Yes that's certainly possible. By looking at the example, the training dataset is a set of images and you are finding a common vocabulary of 500 "words" / features that describes all of them with adequacy. By using
featureVector = encode(bag, img);, what you are doing is you are determining what fraction of each word exists to describe the input image
img. Specifically, if you look at the code in that example section, they plot a bar graph where the horizontal axis represents the word index and the vertical axis represents what fraction each word / feature in the vocabulary is used to represent that image.
Specifically, this is the bar graph that gets produced (taking from the link):
Therefore, similar images should be described with similar features / words and so you could certainly use this as input into your neural network.
However, before you train your neural network, as you suspected, you must represent every image you wish to train with this feature vector. If you intend to use MATLAB's neural network toolbox, you must make sure that each column is an input sample and each row is a feature.

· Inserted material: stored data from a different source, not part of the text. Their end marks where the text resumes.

Lemma cols_to_same inputs c c' :
  rectangular inputs ->
  slice_bound (ncols inputs) c = slice_bound (ncols inputs) c' ->
  cols_to c inputs = cols_to c' inputs
  /\ cols_from c inputs = cols_from c' inputs.
Proof.
  intros Hrect Hb. unfold cols_to, cols_from. rewrite Hb.
  split; f_equal; unfold rectangular in Hrect;
    induction Hrect as [|r rs Hr _ IH]; cbn [map]; try reflexivity;
    rewrite IH; f_equal; unfold slice_to, slice_from; rewrite Hr, Hb;
    reflexivity.
Qed.

Lemma axis_index_negative len c :
  - Z.of_nat len <= c < 0 ->
  axis_index len c = axis_index len (c + Z.of_nat len).
Proof.
  intros Hc. unfold axis_index.
  destruct (Z.ltb_spec c 0) as [_|]; [|lia].
  destruct (Z.ltb_spec (c + Z.of_nat len) 0) as [|_]; [lia|]. reflexivity.
Qed.

(** X10: a negative [column] counts from the end.  With
    [mode = "insert"] it names the place [column + (input_dim - 1)],
    or the first place when that is below zero; with
    [mode = "replace"] a [column] from [-input_dim] on names the column
    [column + input_dim]. *)
Theorem posterior_negative_column inputs grid c st :
  rectangular inputs ->
  c < 0 ->
  let d := input_dim (self st) in
  (Z.of_nat (ncols inputs) = d - 1 ->
   posterior inputs grid (PyInt c) "insert" st
   = posterior inputs grid (PyInt (Z.max 0 (c + (d - 1)))) "insert" st)
  /\ (Z.of_nat (ncols inputs) = d -> - d <= c ->
      posterior inputs grid (PyInt c) "replace" st
      = posterior inputs grid (PyInt (c + d)) "replace" st).
Proof.
  intros Hrect Hc d. split.
  - intros Hn.
    apply (posterior_congr _ _ _ _ _ _ _ c (Z.max 0 (c + (d - 1))));
      try (apply validate_insert; exact Hn); [reflexivity|].
    change (resolve_mode (self st) (ncols inputs) "insert") with "insert".
    assert (Hb : slice_bound (ncols inputs) c
                 = slice_bound (ncols inputs) (Z.max 0 (c + (d - 1)))).
    { unfold slice_bound.
      destruct (Z.ltb_spec c 0) as [_|]; [|lia].
      destruct (Z.ltb_spec (Z.max 0 (c + (d - 1))) 0) as [|_]; lia. }
    destruct (cols_to_same inputs c _ Hrect Hb) as [Hto Hfrom].
    unfold expand. cbn [String.eqb Ascii.eqb Bool.eqb].
    rewrite Hto, Hfrom. reflexivity.
  - intros Hn Hd.
    apply (posterior_congr _ _ _ _ _ _ _ c (c + d));
      try (apply validate_replace; exact Hn); [reflexivity|].
    change (resolve_mode (self st) (ncols inputs) "replace") with "replace".
    apply matrix_eq; [|reflexivity]. rewrite !expand_replace_rows.
    apply (flat_map_variant_ext (fun r => length r = ncols inputs));
      [exact Hrect|].
    intros r g Hr. unfold variant, set_item.
    cbn [String.eqb Ascii.eqb Bool.eqb].
    rewrite (axis_index_negative (length r) c) by lia.
    replace (c + Z.of_nat (length r)) with (c + d) by lia. reflexivity.
Qed.
(** The handler; [now] is the clock read for paidAt, [now'] the one read for
    update_time.  [order.user] is not populated here, so it has no email. *)
Definition payHandler (now now' : Date) (b : PayBody) (order : t) : Reply * t :=
  let result :=
    mkPaymentResult
      (orElse (paymentId b) "sample_payment_id")
      (orElse (payStatus b) "COMPLETED")
      (match given (payUpdateTime b) with Some s => Text s | None => Millis now' end)
      (given (payer_email b)) in
  let newStatus :=
    if Status_eqb (orderStatus order) Pending
       || Status_eqb (orderStatus order) PaymentFailed
    then Processing else orderStatus order in
  (mkReply 200 OrderJson,
   mkOrder (user order) (orderItems order) (shippingAddress order)
     (paymentMethod order) (Some result) newStatus (sellerWiseStatus order)
     true (Some now) (isDelivered order) (deliveredAt order)).

(** The route: [authorizeRole(['admin', 'seller'])], then the handler. *)
Definition payOrder (now now' : Date) (u : ReqUser) (b : PayBody) (order : t)
    : Reply * t :=
  if negb (authorizeRole [Role.admin; Role.seller] u)
  then (mkReply 403 AccessDenied, order)
  else payHandler now now' b order.

(** *** PUT api/orders/:id/deliver *)
Definition deliverHandler (now : Date) (order : t) : Reply * t :=
  (mkReply 200 OrderJson,
   mkOrder (user order) (orderItems order) (shippingAddress order)
     (paymentMethod order) (paymentResult order) Delivered
     (sellerWiseStatus order) (isPaid order) (paidAt order) true (Some now)).
Lemma nearest_even_unique (q : Q) (z1 z2 : Z) :
  nearest_even q z1 -> nearest_even q z2 -> z1 = z2.
Proof.
  unfold nearest_even.
  intros [[A1 B1] | [[T1 | T1] E1]] [[A2 B2] | [[T2 | T2] E2]].
  - assert (H1 : inject_Z z1 < inject_Z z2 + inject_Z 1)
      by (rewrite inject_Z_1; lra).
    assert (H2 : inject_Z z2 < inject_Z z1 + inject_Z 1)
      by (rewrite inject_Z_1; lra).
    apply Q_to_Z_lt in H1. apply Q_to_Z_lt in H2. lia.
  - assert (H1 : inject_Z z1 < inject_Z z2 + inject_Z 0) by (rewrite inject_Z_0; lra).
    assert (H2 : inject_Z z2 < inject_Z z1 + inject_Z 1)
      by (rewrite inject_Z_1; lra).
    apply Q_to_Z_lt in H1. apply Q_to_Z_lt in H2. lia.
  - assert (H1 : inject_Z z2 < inject_Z z1 + inject_Z 0) by (rewrite inject_Z_0; lra).
    assert (H2 : inject_Z z1 < inject_Z z2 + inject_Z 1)
      by (rewrite inject_Z_1; lra).
    apply Q_to_Z_lt in H1. apply Q_to_Z_lt in H2. lia.
  - assert (H1 : inject_Z z2 < inject_Z z1 + inject_Z 0) by (rewrite inject_Z_0; lra).
    assert (H2 : inject_Z z1 < inject_Z z2 + inject_Z 1)
      by (rewrite inject_Z_1; lra).
    apply Q_to_Z_lt in H1. apply Q_to_Z_lt in H2. lia.
  - assert (H : inject_Z z1 == inject_Z z2 + inject_Z 0) by (rewrite inject_Z_0; lra).
    apply Q_to_Z_eq in H. lia.
  - assert (H : inject_Z z1 == inject_Z z2 + inject_Z 1)
      by (rewrite inject_Z_1; lra).
    apply Q_to_Z_eq in H. subst z1.
    rewrite Z.even_add, E2 in E1. discriminate.
  - assert (H1 : inject_Z z1 < inject_Z z2 + inject_Z 0) by (rewrite inject_Z_0; lra).
    assert (H2 : inject_Z z2 < inject_Z z1 + inject_Z 1)
      by (rewrite inject_Z_1; lra).
    apply Q_to_Z_lt in H1. apply Q_to_Z_lt in H2. lia.
  - assert (H : inject_Z z2 == inject_Z z1 + inject_Z 1)
      by (rewrite inject_Z_1; lra).
    apply Q_to_Z_eq in H. subst z2.
    rewrite Z.even_add, E1 in E2. discriminate.
  - assert (H : inject_Z z1 == inject_Z z2 + inject_Z 0) by (rewrite inject_Z_0; lra).
    apply Q_to_Z_eq in H. lia.
Qed.

Lemma torch_round_unique (q : Q) (z : Z) :
  nearest_even q z -> torch_round q = z.
Proof.
  intros H. exact (nearest_even_unique q _ _ (torch_round_spec q) H).
Qed.

Lemma torch_round_Z (z : Z) : torch_round (inject_Z z) = z.
Proof. apply torch_round_unique. left. split; lra. Qed.

Lemma torch_round_compat (q1 q2 : Q) :
  q1 == q2 -> torch_round q1 = torch_round q2.
Proof.
  intros E. symmetry. apply torch_round_unique.
  destruct (torch_round_spec q1) as [[A B] | [[T | T] Ev]].
  - left. split; lra.
  - right. split; [left; lra | exact Ev].
  - right. split; [right; lra | exact Ev].
Qed.

Lemma torch_round_shift_even (q : Q) (k : Z) :
  torch_round (q + inject_Z (2 * k)) = (torch_round q + 2 * k)%Z.
Proof.
  apply torch_round_unique. unfold nearest_even.
  rewrite inject_Z_plus.
  assert (Ev : Z.even (torch_round q + 2 * k) = Z.even (torch_round q))
    by (rewrite Z.even_add, Z.even_mul; simpl; destruct (Z.even (torch_round q)); reflexivity).
  rewrite Ev.
  destruct (torch_round_spec q) as [[A B] | [[T | T] E]].
  - left. split; lra.
  - right. split; [left; lra | exact E].
  - right. split; [right; lra | exact E].
Qed.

featureVector would actually return a
1 x N vector where
N is the total number of features. However, if you want to do this more smartly, simply create an
imageSet of all of the images you want to transform: , then use one call to
encode to create this desired feature matrix:
imgFolder = '...'; %// Specify image folder here
imgSet = imageSet(imgFolder); %// Create image set
featureMatrix = encode(bag,imgSet).'; %// Encode the images - Make sure you transpose
The result will be a
M x N matrix where
M is the total number of input images you have and
N is the total number of features. To respect the neural networks toolbox, you must transpose this matrix because each column needs to be an input sample, not each row.